面白いのは、イランが「カスピ海は湖ではなく海だ」と主張していること。
湖と海では領海の定義が異なり、海であればイランの領海が広がり、漁業権も拡大するのです。
湖とするには広すぎ、海とするには狭い。塩を含む不思議な水域。
カスピ海は世界最大の湖でありながら、塩分濃度約1%の「塩湖」です。
水が蒸発するとそこには塩ができ、その塩がキャビアの塩漬けに使われてきました。
つまりカスピ海は、塩漬けキャビアをつくるのに最適な土地だったのです。
古代テチス海 ― ヒマラヤとカスピ海をつなぐ塩の記憶
カスピ海の西には黒海と地中海、東にはヒマラヤ山脈がそびえます。
かつてここには、「テチス海」と呼ばれる古代の大海原が広がっていました。
そのテチス海が地殻変動によって、内陸に取り残されたのが カスピ海。
地下深くに沈み、長い時間をかけて結晶化したのが ヒマラヤ山脈の地下にある岩塩層 です。

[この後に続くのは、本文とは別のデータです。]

(** The object went on; it handled the calls [hd]. *)
Lemma killed_continued N r k i hd hs r' n cs :
  rpc_ok N r -> rpc_ok N (r <| handled := hd |>) -> running r k = false -> owners r !! k = Some i ->
  handled r ⊆ hd -> continued r k i hd hs r' n cs -> Forall2 (fresh_call N r k) cs (Cluster.net hs) ->
  no_effect r r' /\ lost r' = lost r ++ seq (length (sent r)) (length cs).
Proof.
  intros Hok Hhd Hrun Ho Hsub Hct Hcs. pose proof (ok_wired _ _ Hok) as Hw.
  pose proof (messages_continued N r r' k i hd hs n cs Hok Hhd Hct Hcs) as Hm. rewrite Hrun, app_nil_r in Hm.
  pose proof (ct_history _ _ _ _ _ _ _ _ Hct) as Hh. rewrite Hrun in Hh. destruct Hh as (Hl & He & Hcr).
  split; [|done]. split; [|done|done|].
  - rewrite (peer_nodes_step N r r' i k n Hw Ho (ct_slots _ _ _ _ _ _ _ _ Hct) (ct_world _ _ _ _ _ _ _ _ Hct)).
    by rewrite Hrun.
  - intros m. rewrite Hm. unfold messages. rewrite !list_elem_of_In, !in_concat.
    intros (l & (q & <- & Hq)%in_map_iff & Hml). exists (msgs_at r q). split; [by apply in_map|].
    revert Hml. unfold msgs_at. cbn [sys set_field sent].
    destruct (calls (sys r) !! q) as [c|]; [|done]. destruct (sent r !! q) as [[k0 m0]|]; [|done].
    unfold call_messages, finished. cbn [handled lost]. case_bool_decide as H1; [done|].
    rewrite bool_decide_eq_false_2; [done|]. intros [?|?]; apply H1; [left; by apply Hsub|by right].
Qed.

Lemma killed_local N r k ev r' :
  rpc_ok N r -> running r k = false -> rpc_exec (RLocal k ev) r = Some (Ret r') ->
  no_effect r r' /\ forall q, (length (sent r) <= q < length (sent r'))%nat -> q ∈ lost r'.
Proof.
  intros Hok Hrun. cbn [rpc_exec]. destruct (owners r !! k) as [i|] eqn:Ho; [|done]. cbn [mbind option_bind].
  destruct (world (sys r) !! k) as [n|] eqn:Hn; [|done]. cbn [mbind option_bind].
  case_decide as Hl; [|done]. destruct (Cluster.exec ev (inst_view r i n)) as [[hs|f]|] eqn:Hex; try done.
  cbn [mbind option_bind then_continue]. intros Hc.
  destruct (exec_local_own i ev (inst_view r i n) hs Hl eq_refl Hex) as [_ Hms].
  destruct (continue_ok N r k i (handled r) hs (Ret r') Hok Ho) as (r1 & n1 & cs & [= <-] & _ & Hct & Hcs);
    [by eapply Forall_impl; [exact Hms|]; intros m []|apply (ok_handled _ _ Hok)|exact Hc|].
  destruct (killed_continued N r k i (handled r) hs r' n1 cs) as [He Hlost]; try done; [by rewrite set_handled_id|].
  split; [done|]. intros q. rewrite (ct_sent _ _ _ _ _ _ _ _ Hct), length_app, length_map, Hlost.
  rewrite <- (Forall2_length _ _ _ Hcs), elem_of_app, elem_of_seq. lia.
Qed.

(** ** A goroutine handles a reply *)

(** A call that returned true brought back the reply its message stands for. *)
Lemma returned_reply N r q c k m0 v :
  rpc_ok N r -> calls (sys r) !! q = Some c -> sent r !! q = Some (k, m0) -> c_pc c = CReturned true v ->
  exists m, reply_to m0 v = Some m /\ c_log c <> [] /\ q ∉ lost r /\
    forall d, call_messages d c m0 = if d then [] else [m].
Proof.
  intros Hr Hq Hm0 Hpc. pose proof (Forall_lookup_1 _ _ _ _ (ok_calls _ _ Hr) Hq) as Hok.
  pose proof (co_pc _ Hok) as Hp. unfold pc_ok in Hp. rewrite Hpc in Hp.
  destruct Hp as (rr & (_ & x & Hlog & Hx) & _ & Hdec).
  pose proof (ok_carries _ _ Hr _ _ _ _ Hq Hm0) as Hca.
  destruct (ca_message _ _ _ _ _ _ Hca) as [m Hm]. exists m.
  assert (call_messages false c m0 = option_list (reply_to m0 v)) as Heq.
  { unfold call_messages. rewrite Hlog, Hx.
    change (rpc_decode (c_reply0 c) (r_reply rr)) with (Decode (c_reply0 c) (r_reply rr)). by rewrite Hdec. }
  split_and!; [|by rewrite Hlog| |intros [|]; [done|exact Hm]].
  - rewrite Hm in Heq. destruct (reply_to m0 v) as [m1|]; [by injection Heq as ->|done].
  - intros Hl. destruct (ca_lost _ _ _ _ _ _ Hca Hl) as [_ Hd]. by rewrite Hpc in Hd.
Qed.
(** * code_kg: the knowledge graph, the heuristic extractor and the scanner

    A shallow embedding of [code_kg/graph.py], [code_kg/extractors/heuristic.py]
    and [code_kg/scanner.py], followed by the properties of the graph store,
    of extraction and of scanning.

    Conventions of the embedding.
    - A Python [str] is a [string]; its characters are the code points
      U+0000 to U+00FF, classified as Python classifies them
      ([str.isspace], [str.isalnum], [str.lower], the line boundaries of
      [str.splitlines]).
    - A method that mutates the graph is a function from the graph before the
      call to the graph after it and the outcome of the call: a value, or the
      exception raised.  The graph after a raising call is the graph as the
      call left it.
    - A [dict] or [set] keyed by strings is a [gmap] or a [gset]. *)

From Stdlib Require Import Ascii String NArith DecimalString DecimalNat.
From stdpp Require Import base option list strings gmap sets fin_maps.
From stdpp Require Import sorting.

Local Open Scope N_scope.

(** ** Python characters and strings *)

Module Py.

Definition ord (c : ascii) : N := N_of_ascii c.

Definition between (lo hi n : N) : bool := (lo <=? n) && (n <=? hi).
Definition raised_kind {A} (r : res A) : option ExnKind :=
  match r with Ok _ => None | Raise e => Some (exn_kind e) end.

Lemma is_ok_inv {A} (r : res A) : is_ok r = true ↔ ∃ a, r = Ok a.
Proof. destruct r; naive_solver. Qed.

Lemma returned {A S} (m : res A * S) : is_ok m.1 = true → ∃ a, m = (Ok a, m.2).
Proof. destruct m as [[a|e] s]; simpl; [eauto|done]. Qed.

Lemma ok_pair {A S} (m : res A * S) : is_ok m.1 = true → ∃ a s, m = (Ok a, s).
Proof. intros [a Ha]%returned. by exists a, m.2. Qed.

(** A left fold that stops at the first exception: [for x in l: acc = f(acc, x)]. *)
Fixpoint foldM {A B} (f : B → A → res B) (acc : B) (l : list A) : res B :=
  match l with
  | [] => Ok acc
  | x :: l => acc' ← f acc x; foldM f acc' l
  end.

(** [[f(x) for x in l]], which stops at the first exception *)
Definition traverse {A B} (f : A → res B) : list A → res (list B) :=
  fix go l := match l with
              | [] => Ok []
              | x :: l => y ← f x; ys ← go l; Ok (y :: ys)
              end.

(** [for x in l: f(x)] *)
Definition each_ok {A} (f : A → res unit) : list A → res unit :=
  fix go l := match l with [] => Ok () | x :: l => f x;; go l end.

Lemma res_bind_ok {A B} (m : res A) (k : A → res B) b :
  m ≫= k = Ok b ↔ ∃ a, m = Ok a ∧ k a = Ok b.
Proof. destruct m; simpl; naive_solver. Qed.
(** [pr] never starts with white space, nor with a closing bracket. *)
Lemma pr_head v k : json_wf v = true →
  ∃ c s, pr v k = String c s ∧ is_ws c = false ∧ c ≠ "]"%char ∧ c ≠ "}"%char.
Proof.
  assert (∀ c, is_num_char c = true → is_ws c = false ∧ c ≠ "]"%char ∧ c ≠ "}"%char) as Hnum.
  { intros c. by ascii_cases c. }
  destruct v as [|[]|z|r|s|l|o]; intros Hwf; simpl; try (eexists _, _; split; [done|]; done).
  - rewrite pr_int_app. destruct (num_text_head _ _ k (num_of_text_int z)) as (c & s & -> & Hc & _).
    eauto.
  - simpl in Hwf. unfold float_ok in Hwf. apply andb_true_iff in Hwf as [_ H%bool_decide_eq_true].
    destruct (num_text_head _ _ k H) as (c & s & -> & Hc & _). eauto.
Qed.

(** Fuel: one unit per value and one per container element. *)
Fixpoint jsize (v : json) : nat :=
  match v with
  | JList l => S (sum_list ((λ x, S (jsize x)) <$> l))
  | JObj o => S (sum_list ((λ kv, S (jsize kv.2)) <$> o))
  | _ => 1%nat
  end.

Definition pr_elems (l : list json) (k : string) : string :=
  (fix go l := match l with
   | [] => String "]" k
   | [x] => pr x (String "]" k)
   | x :: l => pr x (String "," (go l))
   end) l.

Definition pr_members (o : payload) (k : string) : string :=
  (fix go o := match o with
   | [] => String "}" k
   | [(key, x)] => pr_str key (String ":" (pr x (String "}" k)))
   | (key, x) :: o => pr_str key (String ":" (pr x (String "," (go o))))
   end) o.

ヒマラヤ山脈の地下に眠る岩塩層も、もとは同じ海だった。
ひとつの海から、ふたつの恵みへ
キャビアの塩漬けに使われたカスピ海の塩。
そして、現代の食卓を支えるヒマラヤ岩塩。
地図を眺めると、これらが同じひとつの海の痕跡であることが見えてきます。
「塩」という素材は、地球がゆっくりと時間をかけて残してくれた、海の記憶そのものなのです。
失われゆく天然キャビア、そして塩のこれから
近年、カスピ海では環境汚染によりチョウザメが減少し、天然キャビアはますます希少になっています。
これに代わって、養殖キャビアや人工キャビアが登場しているのは、際限のない消費需要によるものです。
同じことは、塩にも言えます。
大量生産・大量消費の時代に、自然のままに採られる塩は静かに減りつつあります。
- 食材は、その土地と水と気候の記憶を抱えている
- 一粒の塩には、数千万年の海の時間が宿っている
- 「どこで」「どう採られたか」を知ることが、選ぶ力になる
体に入れるものを、整えるという選択
源気商会は、塩と水で健康になることを大切にしています。
派手な健康効果をうたうのではなく、毎日くり返し体に入るものを、ていねいに選ぶこと。
キャビアの歴史をたどると、塩という素材がいかに私たちの食文化を支えてきたかが見えてきます。
塩は脇役ではなく、食卓の根っこにある存在。
だからこそ、「何で味をつけるか」を変えるだけで、毎日の食事は静かに変わっていきます。
よくあるご質問
Q. キャビアと塩の関係を知ると、何が変わるのですか?
食材の背景を知ると、選び方が変わります。「同じ塩」と思っていたものが、まったく違う土地と歴史を持っていることに気づくはずです。
Q. ヒマラヤ岩塩とカスピ海の塩は、別物ですか?
採れる場所も結晶のかたちも違いますが、たどれば同じ古代テチス海から生まれた兄弟のような塩です。それぞれ味の個性があります。
Q. 普段の料理で、塩を変える意味はありますか?
味つけのベースが変わるだけで、素材の感じ方が変わります。むずかしいことを考えず、まずは一品から試してみてください。